Simpul Jaringan Riau dan Admin Suara Riau taja Kopi darat dan Diskusi bahas kondisi Riau terkini
PEKANBARU, RANAHRIAU.COM- Dalam rangka menjembatani pandangan dan ide serta sebagai salahsatu media diskusi antar masyarakat Riau khususnya generasi Muda tentang perkembangan terkini Riau yang sudah lama terjalin lewat jaringan sosial WhattsApp Grup, Simpul Jaringan Riau (SIJARI) beserta Admin WhattsApp Grup Suara Riau gelar Kopi Darat dan Diskusi Publik yang dilaksanakan di Wareh Kupie Arifin Ahmad Pekanbaru, Sabtu (18/06/2022).
Dalam Diskusi yang mengangkat Tema ''Riau Kekinian, Keresahan, Peluang dan Tantangan dalam Perspektif, Ekonomi, Politik dan Budaya''ini diikuti oleh para peserta diskusi yang berasal dari Mahasiswa, Tokoh Muda Lintas Generasi dan Komunitas serta Tokoh masyarakat ini juga turut hadir tiga Pembicara yang berasal dari berbagai Profesi dan kesibukan diantaranya ; DR.drh.H.Chaidir, MM dari Tokoh Masyarakat dan Ketua FKPMR, Viator Butar-Butar selaku Pengamat Ekonomi, dan Ade Hartati, M.Pd dari Anggota DPRD Riau dengan Moderator Muammar Khadafi, S.Sos, M.Si yang mengatur jalan lalu lintas peserta Diskusi.
Dalam Pemaparannya, Para Narasumber berbagi pendapat dan pengamatan tentang Perkembangan terkini Riau baik dari segi Ekonomi, Politik dan budaya. DR.drh.Chaidir dalam penjelasannya menyampaikan Ekonomi, Politik dan Budaya adalah sebuah rangkaian yang tidak dapat dipisahkan satu sama lain, Chaidir juga mengatakan bahwa apa yang menjadi keresahan masyarakat Riau pada hari ini adalah karena perubahan masyarakat yang begitu cepat.
''Mengapa hari ini masyarakat Riau resah dan gelisah, hal ini karena perubahan masyarakat yang sangat cepat ini membawa bangsa ini menuju landasan yang anehnya kita tidak tau ujungnya dimana'', ujarnya.

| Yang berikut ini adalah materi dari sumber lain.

(** [/^\/(@vite|src|node_modules|__vite_ping)/.test(path)]. *)
Definition absAsset (path : string) : bool :=
  String.prefix "/@vite" path || String.prefix "/src" path
  || String.prefix "/node_modules" path || String.prefix "/__vite_ping" path.

(** The segment up to the next slash. *)
Fixpoint segment (s : string) : string :=
  match s with
  | "" => ""
  | String c s' => if Ascii.eqb c "/"%char then "" else String c (segment s')
  end.

(** The mount path ["/preview/:id"] of [app.use]: a case-insensitive
    prefix match, the parameter being the next non-empty segment (not
    yet percent-decoded). *)
Definition mount_preview (path : string) : option string :=
  if String.eqb (slower (stake 9 path)) "/preview/" then
    let seg := segment (sdrop 9 path) in
    if String.eqb seg "" then None else Some seg
  else None.

(** [pathRewrite]: [if (prefix && path.startsWith(prefix)) return
    path.slice(prefix.length) || "/"; return path]. *)
Definition pathRewrite (prefix path : string) : string :=
  if negb (String.eqb prefix "") && String.prefix prefix path then
    let r := sdrop (String.length prefix) path in
    if String.eqb r "" then "/" else r
  else path.

(** ** Requests and middleware results *)

(** A header value of [IncomingHttpHeaders]: [string | string[]]. *)
Inductive header := HString (s : string) | HArray (l : list string).

Record Request := mkRequest {
  path : string;                 (* req.path *)
  referer : option string;       (* req.headers.referer *)
  referrer : option header       (* req.headers.referrer *)
}.

Inductive action :=
| Send (code : Z) (text : string)          (* res.status(code).send(text) *)
| Forward (target : string) (path : string)  (* handed to the proxy *)
| Next                                     (* next(): normal routing goes on *)
| NextErr (msg : string).                  (* next(err) *)

Definition header_truthy (h : option header) : bool :=
  match h with
  | Some (HString s) => negb (String.eqb s "")
  | Some (HArray _) => true
  | None => false
  end.

(** [req.headers.referer || req.headers.referrer || ""]. *)
Definition ref_of (req : Request) : header :=
  if truthy (referer req) then HString (default "" (referer req))
  else if header_truthy (referrer req) then default (HString "") (referrer req)
  else HString "".

(** [typeof ref === "string" ? ref.match(...) : null], capture 1. *)
Definition referer_id (req : Request) : option string :=
  match ref_of req with
  | HString s => preview_match s
  | HArray _ => None
  end.

Definition target_of (sess : PreviewSession) : string :=
  "http://127.0.0.1:" +:+ String_ (port sess).

Section Middlewares.
(** [decodeURIComponent] as Express applies it to a route parameter;
    [None] when it throws on a malformed escape. *)
Variable decodeURIComponent : string -> option string.
Variable st : Stores.

(** The Referer-based middleware. *)
Definition referer_mw (req : Request) : action :=
  match referer_id req with
  | Some i =>
      if absAsset (path req) then
        match previewSessions st !! i with
        | None => Send 404 "Preview session not found"
        | Some sess => Forward (target_of sess) (path req)
        end
      else Next
  | None => Next
  end.

(** [app.use("/preview/:id", ...)]: the guard followed by the proxy. *)
Definition preview_mw (req : Request) : action :=
  match mount_preview (path req) with
  | None => Next
  | Some seg =>
      match decodeURIComponent seg with
      | None => NextErr ("Failed to decode param '" +:+ seg +:+ "'")
      | Some i =>
          match previewSessions st !! i with
          | None => Send 404 "Preview not found or stopped"
          | Some sess =>
              Forward (target_of sess) (pathRewrite ("/preview/" +:+ i) (path req))
          end
      end
  end.

(** The two middlewares in registration order. *)
Definition proxy_router (req : Request) : action :=
  match referer_mw req with
  | Next => preview_mw req
  | a => a
  end.

End Middlewares.
End Router.

(** * Specification vocabulary: what the traces are compared with *)

Module ProbeSpec.
Import Prober.

(** A reply that makes [ping] report [ok]: a 2xx status that arrives
    before the abort timer of [t] milliseconds fires. *)
Definition answers_ok (r : reply) (t : Z) : bool :=
  match r with
  | Reply st lat => (200 <=? st) && (st <=? 299) && (Z.of_N lat <? t)
  | _ => false
  end.

(** The per-request timeout [Math.min(2000, intervalMs)] as the timer
    applies it. *)
Definition request_timeout (intervalMs : Z) : Z :=
  timer_delay (Z.min 2000 intervalMs).

(** Some candidate path answers 2xx in time, to HEAD or to GET. *)
Definition healthy (E : Env) (base : string) (intervalMs : Z) : Prop :=
  exists p url m, p ∈ paths /\ url_resolve E p base = Some url /\
    forall w, answers_ok (fetch E w url m) (request_timeout intervalMs) = true.
(** C7.  On an existing sheet of users, [processNewUser] returns normally
    and does, in this order: the write of the registration date (column
    6), the write of the last access (column 7), the append of the audit
    row, the welcome mail, the booking of the onboarding meeting.  The
    audit row holds the time of the run, the type USUARIO_AGREGADO, the
    name of the user (['Sistema'] for a user without one), role and group
    as details, the status OK and the action ['Email y evento creados'].
    The mail is sent when the mail gateway lets it through, the meeting is
    booked when the calendar gateway does: whether the meeting is booked
    does not depend on the mail, so a mail gateway that fails or refuses
    leaves the booking in place.  Afterwards both date cells hold the time
    of the run and the audit row is in the log, whatever the gateways did.
    The meeting is on the next local day from 10:00 to 11:00 local time,
    in a zone with daylight saving too, provided the three local times the
    script passes through (the time of the run one day on, and 10:00 and
    11:00 of the next day) are times the zone has. *)
Theorem new_user_processor_order (user : User) (row : Z) (w : World) :
  is_Some (sheets w !! "Usuarios") -> 1 <= row ->
  let h := host w in
  let t := now w in
  let html := welcomeHtml h t user in
  let record :=
    [VDate (Int t); VStr "USUARIO_AGREGADO"; jsOr (name user) (VStr "Sistema");
     VStr ("Rol: " +:+ toString h (role user) +:+ ", Grupo: " +:+ toString h (group user));
     VStr "OK"; VStr "Email y evento creados"] in
  let booking := bookingOf w (onboardingTitle h user) (onboardingDescription h user)
                   (Int (onboardingStart h t)) (Int (onboardingEnd h t)) in
  exists w' : World,
    processNewUser user row w = (Ok tt, w')
    /\ extends w w'
         ([SetValue "Usuarios" row 6 (VDate (Int t));
           SetValue "Usuarios" row 7 (VDate (Int t))]
          ++ (if bool_decide (is_Some (sheets w !! "RegistroDeEventos"))
              then [AppendRow "RegistroDeEventos" record]
              else [])
          ++ (if htmlGoes w welcomeSubject html
              then [Sent (htmlMail w welcomeSubject html)] else [])
          ++ (match booking with Some b => [Created b] | None => [] end))
    /\ (forall b, booking = Some b -> In (Created b) (trace w'))
    /\ cellOf (grid w' "Usuarios") (Z.to_nat (row - 1)) 5 = VDate (Int t)
    /\ cellOf (grid w' "Usuarios") (Z.to_nat (row - 1)) 6 = VDate (Int t)
    /\ (is_Some (sheets w !! "RegistroDeEventos") ->
        grid w' "RegistroDeEventos" = (grid w "RegistroDeEventos" ++ [record])%list)
    /\ (roundTrips h (LocalTime h t + msPerDay) ->
        roundTrips h ((localDay h t + 1) * msPerDay + 10 * (60 * 60 * 1000)) ->
        roundTrips h ((localDay h t + 1) * msPerDay + 11 * (60 * 60 * 1000)) ->
        LocalTime h (onboardingStart h t)
        = (localDay h t + 1) * msPerDay + 10 * (60 * 60 * 1000)
        /\ LocalTime h (onboardingEnd h t)
           = (localDay h t + 1) * msPerDay + 11 * (60 * 60 * 1000)).
Proof.
  intros Hs Hrow h t html record booking. exists (onboarded user row w).
  assert (Hrec : auditRow t (newUserEvent h user) = record) by apply newUser_record.
  split; [now apply processNewUser_eq|].
  split; [rewrite <- Hrec; apply extends_onboarded|].
  split.
  { intros b Hb. destruct (extends_onboarded user row w) as (d & Hd & Hv).
    rewrite Hd. apply in_or_app. right.
    assert (Hin : In (Created b) (visible d)).
    { rewrite Hv. fold h t. fold booking. rewrite Hb.
      apply in_or_app; right. apply in_or_app; right. apply in_or_app; right.
      now left. }
    unfold visible in Hin. now apply List.filter_In in Hin as [Hin _]. }
  destruct (onboarded_stamps user row w Hs) as [H5 H6].
  split; [exact H5|]. split; [exact H6|].
  split; [rewrite <- Hrec; now apply grid_onboarded_log|].
  apply onboarding_slot.
Qed.
(** ** The splitter configuration *)

(** C2: whatever the documents, [encode_docs] runs the splitter on them
    with the separators paragraph break, line break, ". ", ", ", " " and ""
    in this order, chunk size 384 and overlap [int(384 * 0.3)], which is
    115: the texts sent to the encoder and the texts of the records are
    those of the chunks this run gives. *)
Theorem C2_splitter_configuration
    (split_documents : TextSplitter -> list Document -> list Document)
    (docs : list Document) (encoder : SentenceTransformer) :
  let config :=
    {| ts_chunk_size := 384;
       ts_chunk_overlap := 115;
       ts_separators :=
         [String "010" (String "010" ""); String "010" ""; ". "; ", "; " "; ""] |} in
  let chunks := split_documents config docs in
  PyFloat.to_int chunk_overlap_float = Some 115%Z /\
  child_splitter = config /\
  encode_docs split_documents docs encoder =
    match encode_batch encoder (map page_content chunks) with
    | [] => Raised IndexError
    | row :: rows =>
        Returned
          (map (fun cv => make_chunk_dict (fst cv) (snd cv))
             (zip chunks (map normalize_row (row :: rows))))
    end /\
  (forall dict_list,
     encode_docs split_documents docs encoder = Returned dict_list ->
     map chunk dict_list
     = take (length (encode_batch encoder (map page_content chunks)))
         (map page_content chunks)).
Proof.
  intros config chunks.
  assert (Hov : PyFloat.to_int chunk_overlap_float = Some 115%Z)
    by (vm_compute; reflexivity).
  assert (Hcfg : child_splitter = config).
  { unfold child_splitter, chunk_overlap. rewrite Hov. reflexivity. }
  split; [exact Hov|]. split; [exact Hcfg|]. split.
  - rewrite encode_docs_unfold, list_of_strings_all, Hcfg. reflexivity.
  - intros dict_list Henc.
    apply encode_docs_returned in Henc as [_ ->].
    rewrite list_of_strings_all, Hcfg. fold chunks.
    rewrite map_map. cbn [make_chunk_dict chunk].
    generalize (map normalize_row (encode_batch encoder (map page_content chunks)))
      (eq_sym (length_map normalize_row
                 (encode_batch encoder (map page_content chunks)))).
    intros rows ->.
    generalize chunks. clear. intros chunks. revert rows.
    induction chunks as [|c chunks IH]; intros [|row rows]; simpl; try reflexivity.
    rewrite IH. reflexivity.
Qed.

Lemma C2_splitter_configuration_witness :
  encode_docs reporting_splitter [sky_page] (constant_model [3%R; 4%R]) =
  Returned
    [{| chunk := newline +:+ newline +:+ "|" +:+ newline +:+ "|. |, | |";
        source := PyInt 115;
        page := PyInt 384;
        vector := normalize_row [3%R; 4%R] |}].
Proof.
  destruct (C2_splitter_configuration reporting_splitter [sky_page]
              (constant_model [3%R; 4%R])) as (_ & _ & Hrun & _).
  rewrite Hrun. reflexivity.
Defined.

(** ** Vectors and their texts *)

(** C4: the record at index [i] pairs the text of chunk [i] with the
    normalised row [i] of the encoder's answer for the list of texts, whose
    entry [i] is that same text; with as many rows as texts no chunk is
    dropped, and for a model whose batch rows are its single-call
    embeddings the vector is the normalised embedding of the record's own
    text. *)
Theorem C4_vectors_paired_with_their_texts
    (split_documents : TextSplitter -> list Document -> list Document)
    (docs : list Document) (encoder : SentenceTransformer)
    (dict_list : list chunk_dict) (i : nat) (r : chunk_dict) :
  encode_docs split_documents docs encoder = Returned dict_list ->
  dict_list !! i = Some r ->
  let chunks := split_documents child_splitter docs in
  exists c v,
    chunks !! i = Some c /\
    chunk r = page_content c /\
    list_of_strings chunks !! i = Some (chunk r) /\
    encode_batch encoder (list_of_strings chunks) !! i = Some v /\
    vector r = normalize_row v /\
    (length (encode_batch encoder (list_of_strings chunks))
       = length (list_of_strings chunks) ->
     length dict_list = length chunks) /\
    (batch_consistent encoder ->
     vector r = normalize_row (encode_single encoder (chunk r))).
Proof.
  intros Henc Hr chunks.
  apply (encode_docs_lookup _ _ _ _ _ _ Henc) in Hr as (c & v & Hc & Hv & ->).
  fold chunks in Hc, Hv.
  assert (Ht : list_of_strings chunks !! i = Some (page_content c)).
  { rewrite list_of_strings_all.
    change (map ?f ?l) with (f <$> l).
    rewrite list_lookup_fmap, Hc. reflexivity. }
  exists c, v. simpl.
  split; [exact Hc|]. split; [reflexivity|]. split; [exact Ht|].
  split; [exact Hv|]. split; [reflexivity|]. split.
  - intros Hlen. apply encode_docs_returned in Henc as [_ ->]. fold chunks.
    rewrite length_map, length_zip_with, length_map, Hlen.
    rewrite list_of_strings_all, length_map. lia.
  - intros Hdet. rewrite Hdet in Hv.
    change (map ?f ?l) with (f <$> l) in Hv.
    rewrite list_lookup_fmap, Ht in Hv. simpl in Hv.
    injection Hv as <-. reflexivity.
Qed.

Chaidir juga menambahkan permasalahan yang terjadi di Negara Indonesia khususnya Riau ini karena banyaknya waktu yang terbuang akibat membahas masalah personal, ''Gejala dan fenomena ini ini tidak hanya terjadi Negara kita akan tetapi juga hampir terjadi di banyak negara lain'', ungkapnya.
Oleh karena itu Tokoh yang juga pernah menjabat sebagi Legislator Lancang kuning ini mengatakan sangat penting untuk melakukan pembenahan dalam sektor manajerial secara umum, ini yang harus dianalisis secara bersama, ''Jika budaya ini dibiarkan maka akan menjadikan masyarakat kita kehilangan norma, arah dan pegangan serta tingkat kepercayaan masyarakat yang rendah karena tidak adanya sikap saling percaya antara satu dengan yang lainnya'', paparnya.